A tensão entre os Poderes aumenta em Brasília após decisão do ministro Gilmar Mendes, do STF, que restringe o impeachment de membros da Corte, provocando forte reação do Congresso, que já articulou uma PEC para reverter a medida. Num cenário de crescente instabilidade, lideranças caminhoneiras convocaram uma greve nacional para os próximos dias.
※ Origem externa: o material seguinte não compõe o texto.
(** X7. [insert] on a path that resolves to a sequence never fails on
    its index: it reports changed=true and the path resolves to the
    sequence with one element more, the value standing at the index
    clamped to the sequence (counted from the end when negative) and the
    other elements in their order. An index at or beyond the end makes
    [insert] what [append] is, and the index 0, or one at or below minus
    the length, puts the value first. *)
Theorem insert_places_value (self : Yedit.t) (path : string)
  (l : list value) (val : value) (index : Z) :
  get_entry (yaml_dict self) path (separator self) = Ok (VList l) ->
  let n := Z.of_nat (length l) in
  let j := Z.to_nat (if index <? 0 then Z.max 0 (n + index)
                     else Z.min index n) in
  exists l',
    let self' :=
      set_yaml_dict self
        (set_entry (yaml_dict self) path (separator self) (VList l')) in
    insert self path val index = (Ok true, self')
    /\ get_entry (yaml_dict self') path (separator self') = Ok (VList l')
    /\ length l' = S (length l)
    /\ l' !! j = Some val
    /\ take j l' = take j l
    /\ drop (S j) l' = drop j l
    /\ (n <= index -> insert self path val index = append self path val)
    /\ (index = 0 \/ index <= - n -> l' = val :: l).
Proof.
  intros Hget. cbv zeta. exists (list_insert_at l index val).
  destruct (list_insert_at_spec l index val) as (Hj & Hat & Htake & Hdrop & Hlen).
  assert (Hins : insert self path val index
                 = (Ok true,
                    set_yaml_dict self
                      (set_entry (yaml_dict self) path (separator self)
                         (VList (list_insert_at l index val))))).
  { unfold insert. now rewrite (entry_or_new_list_found _ _ _ Hget). }
  split; [exact Hins|].
  split; [now apply (mutate_entry self path (VList l))|].
  repeat split; try assumption.
  - intros Hge. rewrite Hins. unfold append.
    rewrite (entry_or_new_list_found _ _ _ Hget) by reflexivity.
    unfold list_insert_at.
    destruct (index <? 0) eqn:E; [zlia|].
    rewrite Z.min_r by lia. rewrite Nat2Z.id.
    now rewrite take_ge, drop_ge by lia.
  - intros Hfront. unfold list_insert_at.
    assert (Hz : Z.to_nat (if index <? 0
                           then Z.max 0 (Z.of_nat (length l) + index)
                           else Z.min index (Z.of_nat (length l))) = 0%nat).
    { destruct (index <? 0) eqn:E; zlia. }
    rewrite Hz. reflexivity.
Qed.

End Appending.

(** ** Well-formed documents *)

Lemma wf_list_lookup (l : list value) (j : nat) (v : value) :
  wf (VList l) = true -> l !! j = Some v -> wf v = true.
Proof.
  cbn [wf]. intros Hwf Hl. rewrite forallb_forall in Hwf.
  apply Hwf. apply list_elem_of_In. now apply list_elem_of_lookup_2 in Hl.
Qed.

Lemma wf_dict_get (d : list (string * value)) (k : string) (v : value) :
  wf (VDict d) = true -> dict_get k d = Some v -> wf v = true.
Proof.
  rewrite wf_dict. intros Hwf Hk. apply andb_prop in Hwf as [_ Hwf].
  induction d as [|[k' v'] d IH]; [discriminate|].
  cbn [forallb snd] in Hwf. apply andb_prop in Hwf as [Hv Hd].
  cbn [dict_get] in Hk. destruct (k =? k')%string.
  - inversion Hk; now subst.
  - now apply IH.
Qed.

(** What a path resolves to in a well-formed document is well-formed. *)
Lemma get_loop_wf (steps : list step) :
  forall data v, wf data = true -> get_loop steps data = Ok v -> wf v = true.
Proof.
  induction steps as [|st rest IH]; intros data v Hwf Hget.
  { cbn in Hget. inversion Hget; now subst. }
  destruct st as [i|k]; destruct data; cbn [get_loop] in Hget;
    try (inversion Hget; subst; reflexivity).
  - destruct (i <=? Z.of_nat (length l) - 1);
      [|inversion Hget; subst; reflexivity].
    unfold list_getitem in Hget.
    destruct (norm_index i (length l)) as [j|]; [|discriminate].
    destruct (l !! j) as [child|] eqn:El; [|discriminate].
    apply (IH child); [|exact Hget]. now apply (wf_list_lookup l j).
  - destruct (dict_get k d) as [child|] eqn:Ek; cbn [default from_option id] in Hget.
    + apply (IH child); [|exact Hget]. now apply (wf_dict_get d k).
    + rewrite get_loop_none in Hget. inversion Hget; subst; reflexivity.
Qed.

Lemma get_entry_wf (data : value) (key sep : string) (v : value) :
  wf data = true -> get_entry data key sep = Ok v -> wf v = true.
Proof.
  intros Hwf. unfold get_entry.
  destruct (key =? "")%string; [now apply get_loop_wf|].
  destruct (negb (nonempty key && valid_key key sep) && is_container data);
    [|now apply get_loop_wf].
  intros H. inversion H; subst. reflexivity.
Qed.

Lemma dict_get_del_eq (k : string) (d : list (string * value)) :
  nodup_keys (map fst d) = true -> dict_get k (dict_del k d) = None.
Proof.
  induction d as [|[k' v] d IH]; [reflexivity|].
  cbn [map fst nodup_keys dict_del dict_get]. intros H.
  apply andb_prop in H as [Hk Hd].
  destruct (k =? k')%string eqn:E.
  - apply String.eqb_eq in E. subst k'. apply dict_get_absent.
    now destruct (existsb (String.eqb k) (map fst d)).
  - cbn [dict_get]. rewrite E. now apply IH.
Qed.

Lemma dict_get_del_ne (k k' : string) (d : list (string * value)) :
  k' <> k -> dict_get k' (dict_del k d) = dict_get k' d.
Proof.
  intros Hne. induction d as [|[k0 v] d IH]; [reflexivity|].
  cbn [dict_del dict_get]. destruct (k =? k0)%string eqn:E.
  - apply String.eqb_eq in E. subst k0.
    apply String.eqb_neq in Hne. now rewrite Hne.
  - cbn [dict_get]. destruct (k' =? k0)%string; [reflexivity | exact IH].
Qed.

Lemma dict_get_set_ne (k k' : string) (v : value) (d : list (string * value)) :
  k' <> k -> dict_get k' (dict_set k v d) = dict_get k' d.
Proof.
  intros Hne. apply String.eqb_neq in Hne.
  induction d as [|[k0 v0] d IH]; cbn [dict_set dict_get].
  - now rewrite Hne.
  - destruct (k =? k0)%string eqn:E; cbn [dict_get].
    + apply String.eqb_eq in E. subst k0. now rewrite Hne.
    + destruct (k' =? k0)%string; [reflexivity | exact IH].
Qed.

(** ** [pop] *)

Section Popping.
Import Engine.

(** X8. [pop] of a key on a path that resolves to a mapping of a
    well-formed document: a key of the mapping is removed, the other
    keys keep their values, changed=true is reported, and the same [pop]
    again reports changed=false; a key that the mapping does not have is
    a changed=false no-op. *)
Theorem pop_removes_key (self : Yedit.t) (path k : string)
  (d : list (string * value)) :
  wf (yaml_dict self) = true ->
  get_entry (yaml_dict self) path (separator self) = Ok (VDict d) ->
  (dict_has k d = true ->
   let self' :=
     set_yaml_dict self
       (set_entry (yaml_dict self) path (separator self)
          (VDict (dict_del k d))) in
   pop self path (VStr k) = (Ok true, self')
   /\ get_entry (yaml_dict self') path (separator self')
      = Ok (VDict (dict_del k d))
   /\ dict_get k (dict_del k d) = None
   /\ (forall k', k' <> k -> dict_get k' (dict_del k d) = dict_get k' d)
   /\ pop self' path (VStr k) = (Ok false, self'))
  /\ (dict_has k d = false -> pop self path (VStr k) = (Ok false, self)).
Proof.
  intros Hwf Hget.
  assert (Hpop : forall s dd,
             get_entry (yaml_dict s) path (separator s) = Ok (VDict dd) ->
             pop s path (VStr k)
             = if dict_has k dd
               then (Ok true,
                     set_yaml_dict s
                       (set_entry (yaml_dict s) path (separator s)
                          (VDict (dict_del k dd))))
               else (Ok false, s)).
  { intros s dd Hs. unfold pop. rewrite entry_or_none_get_entry, Hs.
    cbn [dict_contains dict_pop]. now destruct (dict_has k dd). }
  split.
  - intros Hk. cbv zeta.
    pose proof (mutate_entry self path (VDict d) (VDict (dict_del k d))
                  Hget eq_refl eq_refl) as Hget'.
    cbv zeta in Hget'.
    assert (Hnd : nodup_keys (map fst d) = true).
    { pose proof (get_entry_wf _ _ _ _ Hwf Hget) as Hd.
      rewrite wf_dict in Hd. now apply andb_prop in Hd. }
    pose proof (dict_get_del_eq k d Hnd) as Hgone.
    rewrite (Hpop self d Hget), Hk.
    repeat split; auto using dict_get_del_ne.
    rewrite (Hpop _ _ Hget'). unfold dict_has. now rewrite Hgone.
  - intros Hk. now rewrite (Hpop self d Hget), Hk.
Qed.



End Popping.

(** ** [update] *)

Section Updating.
Import Engine.

Lemma set_entry_same (data : value) (key sep : string) (tgt : value) :
  get_entry data key sep = Ok tgt ->
  is_none tgt = false ->
  set_entry data key sep tgt = data.
Proof.
  unfold get_entry, set_entry. intros Hget Hn.
  destruct (key =? "")%string; [now apply set_loop_same|].
  destruct (negb (nonempty key && valid_key key sep) && is_container data);
    [reflexivity | now apply set_loop_same].
Qed.

Lemma set_yaml_dict_same (self : Yedit.t) :
  set_yaml_dict self (yaml_dict self) = self.
Proof. now destruct self. Qed.

(** What [d.update(new)] leaves under a key. *)
Lemma dict_get_update (k : string) (new : list (string * value)) :
  nodup_keys (map fst new) = true ->
  forall d,
    dict_get k (dict_update d new)
    = match dict_get k new with
      | Some v => Some v
      | None => dict_get k d
      end.
Proof.
  unfold dict_update.
  induction new as [|[k0 v0] new IH]; intros Hnd d; [reflexivity|].
  cbn [map fst nodup_keys] in Hnd. apply andb_prop in Hnd as [Hk0 Hnd].
  cbn [fold_left fst snd dict_get]. rewrite (IH Hnd).
  destruct (k =? k0)%string eqn:E.
  - apply String.eqb_eq in E. subst k0.
    rewrite dict_get_absent by (now destruct (existsb _ _)).
    apply dict_get_set_eq.
  - destruct (dict_get k new); [reflexivity|].
    apply dict_get_set_ne. now apply String.eqb_neq.
Qed.

(** X10. [update] on a path that resolves to a mapping, with a mapping
    as value, always reports changed=true; afterwards the path resolves
    to a mapping that has the value's entry under each key of the value
    and the old entry under every other key. The report does not depend
    on a difference: with the empty mapping as value the document is the
    same and changed=true all the same. *)
Theorem update_merges_mapping (self : Yedit.t) (path : string)
  (d new : list (string * value)) (index : option Z) (curr_value : value) :
  get_entry (yaml_dict self) path (separator self) = Ok (VDict d) ->
  nodup_keys (map fst new) = true ->
  let self' :=
    set_yaml_dict self
      (set_entry (yaml_dict self) path (separator self)
         (VDict (dict_update d new))) in
  update self path (VDict new) index curr_value = (Ok true, self')
  /\ get_entry (yaml_dict self') path (separator self')
     = Ok (VDict (dict_update d new))
  /\ (forall k,
         dict_get k (dict_update d new)
         = match dict_get k new with
           | Some v => Some v
           | None => dict_get k d
           end)
  /\ update self path (VDict []) index curr_value = (Ok true, self).
Proof.
  intros Hget Hnd. cbv zeta. split; [|split; [|split]].
  - unfold update. now rewrite entry_or_none_get_entry, Hget.
  - now apply (mutate_entry self path (VDict d)).
  - intros k. now apply dict_get_update.
  - unfold update. rewrite entry_or_none_get_entry, Hget.
    cbn [dict_update fold_left].
    now rewrite (set_entry_same _ _ _ _ Hget), set_yaml_dict_same.
Qed.

Lemma list_index_app_new (l : list value) (x : value) :
  wf x = true -> exists j, list_index (l ++ [x]) x = Some j.
Proof.
  intros Hwf. apply (list_index_found _ _ x (length l)).
  - now rewrite list_lookup_middle.
  - now apply py_eq_refl.
Qed.

(** X11. [update] on a path that resolves to a sequence, without
    [curr_value] and without [index], adds the value as to a set: a
    value that no element equals is appended (changed=true), a value
    that some element equals changes nothing (changed=false), and after
    either, the same [update] again changes nothing. *)
Theorem update_adds_missing_value (self : Yedit.t) (path : string)
  (l : list value) (val curr_value : value) :
  get_entry (yaml_dict self) path (separator self) = Ok (VList l) ->
  truthy curr_value = false ->
  wf val = true ->
  (list_index l val = None ->
   let self' :=
     set_yaml_dict self
       (set_entry (yaml_dict self) path (separator self)
          (VList (l ++ [val]))) in
   update self path val None curr_value = (Ok true, self')
   /\ get_entry (yaml_dict self') path (separator self')
      = Ok (VList (l ++ [val]))
   /\ update self' path val None curr_value = (Ok false, self'))
  /\ (forall i, list_index l val = Some i ->
      update self path val None curr_value = (Ok false, self)).
Proof.
  intros Hget Hcurr Hwf.
  assert (Hupd : forall s ll,
             get_entry (yaml_dict s) path (separator s) = Ok (VList ll) ->
             update s path val None curr_value
             = match list_index ll val with
               | None =>
                   (Ok true,
                    set_yaml_dict s
                      (set_entry (yaml_dict s) path (separator s)
                         (VList (ll ++ [val]))))
               | Some _ => (Ok false, s)
               end).
  { intros s ll Hs. unfold update.
    rewrite entry_or_none_get_entry, Hs.
    unfold update_list, update_at, update_seek. rewrite Hcurr.
    now destruct (list_index ll val). }
  split.
  - intros Hnone. cbv zeta.
    pose proof (mutate_entry self path (VList l) (VList (l ++ [val]))
                  Hget eq_refl eq_refl) as Hget'.
    cbv zeta in Hget'.
    rewrite (Hupd self l Hget), Hnone. split; [reflexivity|].
    split; [exact Hget'|].
    rewrite (Hupd _ _ Hget').
    now destruct (list_index_app_new l val Hwf) as [j ->].
  - intros i Hi. now rewrite (Hupd self l Hget), Hi.
Qed.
O dia político também foi marcado por diversas ações impactantes da Polícia Federal e do Judiciário, incluindo uma operação no antigo tribunal da Lava Jato e a prisão do presidente da Assembleia Legislativa do Rio de Janeiro.
Crise entre Congresso e STF se agrava após decisão sobre impeachment
Uma decisão do ministro Gilmar Mendes, do STF, provocou uma crise institucional. A medida restringe a análise de pedidos de impeachment contra ministros da Corte. A decisão retirou o poder dos cidadãos de apresentar reclamações diretamente.
O Congresso Nacional reagiu fortemente à medida. O senador Alcolumbre acusou Gilmar Mendes de usurpar a função do Legislativo. Ele cogita propor uma PEC para reverter a decisão e acabar com as decisões monocráticas. A oposição classificou o ato como uma “ruptura” e organizou reações. Parlamentares de direita entraram com PEC contra a blindagem do STF. O senador Moro também declarou que o Congresso reagirá à decisão. Paralelamente, a Câmara enviou ao Senado um projeto que limita decisões individuais no STF.
Até o indicado ao STF, Messias, se manifestou sobre o assunto. Ele pediu ao ministro Gilmar Mendes que reconsiderasse sua decisão. O grupo jurídico Lexum afirmou que a medida viola a separação de Poderes.
Judiciário e Polícia Federal realizam ações de impacto
O ministro Toffoli, do STF, ordenou operação de busca e apreensão. A ação da Polícia Federal aconteceu na antiga delegacia da Lava Jato, em Curitiba. Outro ministro do STF, Nunes Marques, suspendeu leis municipais. A legislação autorizou a criação de loterias e sites de apostas (“apostas”).
O Ministério da Justiça demitiu Alexandre Ramagem e Anderson Torres da PF. A exoneração ocorreu após os dois serem condenados pelo STF. No Rio de Janeiro, a PF prendeu o presidente da Assembleia Legislativa. Ele é suspeito de vazar informações confidenciais. Internacionalmente, a Justiça argentina autorizou a extradição de cinco brasileiros. Eles são procurados por envolvimento nos atos de 8 de janeiro.
Articulações e tensões no cenário político
A nomeação de Messias para o STF enfrenta dificuldades. O relator do processo no Senado afirmou que ainda não tem votos suficientes. Em outra frente, Messias comemorou o apoio do CFM, órgão ao qual anteriormente se opôs.
Enquanto isso, o senador Alcolumbre criticou duramente o governo do presidente Lula. Ele reclamou dos ataques e prometeu reagir. O Congresso também adiou a votação da agenda de segurança pública do governo. Numa vitória do Executivo, o TCU abriu inquérito. A investigação tratava da contratação de advogados italianos pelo governo Lula. O presidente da CPMI do INSS anunciou que Lulinha, filho do presidente, será chamado para prestar depoimento. Na área de comunicação, o apresentador Datena chegou a um acordo com o governo. Apresentará programas na TV Brasil e na Rádio Nacional.
Caminhoneiros anunciam greve nacional
Dirigentes caminhoneiros convocaram greve para a próxima quinta-feira (4). Segundo a convocatória, o movimento grevista deverá atingir todo o país.